Steve Smith & Tylas Cyndrome talk about the making of "Phoenix Arising"



One way or the other, you could say this album has been 40 years in the making… looking back to when three teenagers, (Alan Ford on guitar, Les Sims on drums and Steve Smith on guitar) used to play music together.
Armed with many good intentions, guitars, percussion and an Akai 4000DS 4 track tape recorder, the trio called themselves "Tylas Cyndrome" (the origins of which are too long to go into now). All three dreamed of one day recording an album of their own music.
But as usual, life moved on quickly and all three musicians eventually went their own separate ways.

The time machine moved fast forward to 2008 and a chance came up meeting due to a ‘Friends Reunited’ website, that resulted in the band members meeting again for the first time in over 35 years. Alan, Steve and Les agreed that they would like to try to make music together again, and at that occasion Steve then played them a few EM ideas he’d been working on and asked for feedback. Both Les and Alan said they would like to be involved in the project and make their own contributions to it.



This was the point when the "problems" started for Steve. Instead of just sitting in his own studio he had to try and record drums and acoustic guitar, something he had never done before.
Fortunately, Les plays an electronic drum kit.

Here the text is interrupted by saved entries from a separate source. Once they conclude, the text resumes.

Lemma ref_skip all k l : ref all k l = ref all 0 (drop k l).
Proof. revert k. induction l as [|b l IH]; intros [|k]; cbn [rewriting drop]; done. Qed.

Lemma ref_short all l : len l < len pattern → ref all 0 l = l.
Proof.
  induction l as [|b l IH]; intros Hl; [done|]. cbn [rewriting].
  unfold occursAt. rewrite (proj2 (Z.leb_gt _ _) Hl). cbn [andb].
  rewrite len_cons in Hl. rewrite IH by lia. done.
Qed.

Lemma ref_match all l : occursAt pattern l = true →
  ref all 0 l = overlay replacement l ++
            (if all then ref all 0 (drop (length pattern) l) else drop (length pattern) l).
Proof using pattern_nonempty.
  intros Ho. destruct l as [|b l].
  { unfold occursAt in Ho. apply andb_prop in Ho as [Ho%Z.leb_le _].
    pose proof pattern_positive. rewrite len_nil in Ho. lia. }
  cbn [rewriting]. rewrite Ho. f_equal. destruct all; [|done]. rewrite ref_skip.
  change (drop (length pattern - 1) l) with (drop (S (length pattern - 1)) (b :: l)).
  pose proof pattern_positive. unfold len in *.
  by replace (S (length pattern - 1)) with (length pattern) by lia.
Qed.

Lemma ref_length all l : len (ref all 0 l) ≤ len l.
Proof using pattern_nonempty replacement_fits.
  remember (length l) as n eqn:Hn. revert l Hn. induction (lt_wf n) as [n _ IH]. intros l ->.
  destruct (occursAt pattern l) eqn:Ho.
  - rewrite ref_match, len_app by done. pose proof pattern_positive.
    unfold occursAt in Ho. apply andb_prop in Ho as [Ho%Z.leb_le _].
    rewrite overlay_length by lia.
    assert (len (drop (length pattern) l) = len l - len pattern) as Hd.
    { unfold len in *. rewrite length_drop. lia. }
    assert (len (if all then ref all 0 (drop (length pattern) l) else drop (length pattern) l)
            ≤ len (drop (length pattern) l)); [|lia].
    destruct all; [|lia]. eapply IH; [|done]. unfold len in *. lia.
  - destruct l as [|b l]; [done|]. cbn [rewriting]. rewrite Ho, !len_cons.
    enough (len (ref all 0 l) ≤ len l) by lia. eapply IH; [|done]. cbn. lia.
Qed.

Lemma replaceWindow_overlay bytes offset rs index :
  0 ≤ offset → 0 ≤ index → offset + index + len rs ≤ len bytes →
  replaceWindow rs bytes offset index
  = Ok (overlay rs (drop (Z.to_nat (offset + index)) bytes)).
Proof.
  intros Ho. revert index. induction rs as [|r rs IH]; intros index Hi Hl; [done|].
  rewrite len_cons in Hl. pose proof (len_nonneg rs). cbn [replaceWindow].
  destruct (get_is_Some bytes (offset + index)) as [b Hb]; [lia|].
  rewrite (idx_eq _ _ _ Hb). cbn [mbind outcome_bind]. rewrite IH by lia. cbn [mbind outcome_bind].
  rewrite get_lookup in Hb by lia. rewrite (drop_S _ _ _ Hb). cbn [overlay].
  by replace (Z.to_nat (offset + (index + 1))) with (S (Z.to_nat (offset + index))) by lia.
Qed.

Lemma window_at (bytes : list Z) offset :
  0 ≤ offset → offset + len pattern ≤ len bytes →
  windowMatches pattern (slice bytes offset (offset + len pattern))
  = occursAt pattern (drop (Z.to_nat offset) bytes).
Proof.
  intros Ho Hl. unfold occursAt, slice.
  assert (len (drop (Z.to_nat offset) bytes) = len bytes - offset) as Hd.
  { unfold len in *. rewrite length_drop. lia. }
  rewrite Hd, (proj2 (Z.leb_le _ _)) by lia. cbn [andb]. do 2 f_equal. unfold len. lia.
Qed.

Lemma occurs_short l : len l < len pattern → occurs pattern l = false.
Proof.
  induction l as [|b l IHl]; intros H; cbn [occurs];
    unfold occursAt; rewrite (proj2 (Z.leb_gt _ _) H); [done|].
  rewrite len_cons in H. cbn [andb orb]. apply IHl. lia.
Qed.

(** The offsets found from [offset] on rebuild what the pass makes of the rest. *)
Lemma find_rebuild all bytes fuel offset :
  0 ≤ offset ≤ len bytes → len bytes - offset < Z.of_nat fuel →
  ∃ offsets, findLoop fuel pattern bytes all offset = Ok offsets ∧
    len pattern * len offsets ≤ len bytes - offset ∧
    (offsets = [] ↔ occurs pattern (drop (Z.to_nat offset) bytes) = false) ∧
    ∀ source, 0 ≤ source ≤ offset →
      rebuild (len pattern) replacement bytes source offsets
      = Ok (slice bytes source offset ++ ref all 0 (drop (Z.to_nat offset) bytes)).
Proof using pattern_nonempty replacement_fits.
  pose proof pattern_positive as Hp. revert offset.
  induction fuel as [|fuel IH]; intros offset Ho Hf; [lia|]. cbn [findLoop].
  assert (len (drop (Z.to_nat offset) bytes) = len bytes - offset) as Hd.
  { unfold len in *. rewrite length_drop. lia. }
  destruct (Z.leb_spec (offset + len pattern) (len bytes)) as [Hle|Hgt].
  - rewrite sub_slice_eq by lia. cbn [mbind outcome_bind]. rewrite window_at by lia.
    destruct (occursAt pattern (drop (Z.to_nat offset) bytes)) eqn:Hocc.
    + assert (occurs pattern (drop (Z.to_nat offset) bytes) = true) as Hoc.
      { destruct (drop (Z.to_nat offset) bytes); cbn [occurs]; by rewrite Hocc. }
      assert (∀ source, 0 ≤ source ≤ offset → sub_slice (E:=PacketFilterError) bytes source offset
        = Ok (slice bytes source offset)) as Hgap by (intros; apply sub_slice_eq; lia).
      assert (replaceWindow replacement bytes offset 0
        = Ok (overlay replacement (drop (Z.to_nat offset) bytes))) as Hwin.
      { rewrite replaceWindow_overlay by lia. by rewrite Z.add_0_r. }
      assert (drop (length pattern) (drop (Z.to_nat offset) bytes)
              = drop (Z.to_nat (offset + len pattern)) bytes) as Hdd.
      { rewrite drop_drop. f_equal. unfold len. lia. }
      destruct all eqn:Hall.
      * destruct (IH (offset + len pattern)) as (offs & -> & Hlen & _ & Hreb); [lia|lia|].
        cbn [mbind outcome_bind]. eexists. split; [done|]. split; [rewrite len_cons; lia|].
        split; [by rewrite Hoc|]. intros source Hs. cbn [rebuild].
        rewrite Hgap, Hwin by done. cbn [mbind outcome_bind]. rewrite Hreb by lia.
        cbn [mbind outcome_bind]. rewrite slice_nil_at. cbn [app].
        pose proof (ref_match all _ Hocc) as Hm. rewrite Hall in Hm. by rewrite Hm, Hdd.
      * eexists. split; [done|]. split; [change (len [offset]) with 1; lia|].
        split; [by rewrite Hoc|]. intros source Hs. cbn [rebuild].
        rewrite Hgap, Hwin by done. cbn [mbind outcome_bind].
        rewrite sub_slice_eq, slice_to_end by lia. cbn [mbind outcome_bind].
        pose proof (ref_match all _ Hocc) as Hm. rewrite Hall in Hm. by rewrite Hm, Hdd.
    + destruct (get_is_Some bytes offset) as [b Hb]; [lia|].
      assert (drop (Z.to_nat offset) bytes = b :: drop (Z.to_nat (offset + 1)) bytes) as Hdrop.
      { rewrite get_lookup in Hb by lia. rewrite (drop_S _ _ _ Hb). do 2 f_equal. lia. }
      destruct (IH (offset + 1)) as (offs & -> & Hlen & Hnil & Hreb); [lia|lia|].
      exists offs. split; [done|]. split; [lia|]. split.
      { rewrite Hnil, Hdrop. cbn [occurs]. by rewrite <-Hdrop, Hocc. }
      intros source Hs. rewrite Hreb, (slice_snoc _ _ _ b), <-app_assoc by (done || lia).
      rewrite Hdrop in *. cbn [rewriting]. by rewrite Hocc.
  - exists []. split; [done|]. split; [rewrite len_nil; lia|]. split.
    { by rewrite occurs_short by lia. }
    intros source Hs. cbn [rebuild]. rewrite sub_slice_eq by lia. rewrite ref_short by lia.
    f_equal. rewrite slice_to_end by lia. unfold slice.
    replace (Z.to_nat offset) with (Z.to_nat source + Z.to_nat (offset - source))%nat by lia.
    rewrite <-drop_drop. by rewrite take_drop.
Qed.
Lemma close_runs b :
  DirOk (bs_disk b) →
  Runs closeStore b
    (λ _ b', StoreFrame Everywhere Nowhere b b' ∧ dk_names (bs_disk b') = ∅ ∧ bs_orphanedSpills b' = ∅)
    (λ _ b', StoreFrame Everywhere Nowhere b b' ∧
       dk_names (bs_disk b') ⊆ dk_names (bs_disk b) ∧ bs_orphanedSpills b' = bs_orphanedSpills b).
Proof.
  intros Hdir. apply runs_bind, on_disk_runs. eapply runs_mono, remove_dir_runs; [| |done]; cbn.
  - intros _ d [Hi Hn]. split_and!; [|done..]. split; cbn; auto; [|set_solver|by right].
    apply emptied_frame; [done|]. intros _ _. done.
  - intros _ d (Hi & Hd & Hn). split_and!; [|done..]. by apply set_disk_frame, emptied_frame.
Qed.
End store.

So they were able to record the main drum tracks onto a laptop, then transferred the midi via EZ drummer to get acoustic and electronic drum and percussion sounds.

Alan and Steve then started talking and discussing about how to integrate the guitar more into the electronic music sound. Eventually, they decided to swap the guitar and synth parts over and have the guitar play slower melodic lines and the synth play the faster guitar parts. This meant the guitar was used more in each track than just a token guitar solo. So with that in mind, the two composers recorded both acoustic and electric guitar in Steve’s little broom-cupboard studio.
Finally, acoustic drums and guitars were recorded in a small local rehearsal studio and extra keyboard parts were dropped in. This is the same spot where the video for the title track "Phoenix Arising" was filmed. The clip can be viewed on Steve Smith’s MySpace page.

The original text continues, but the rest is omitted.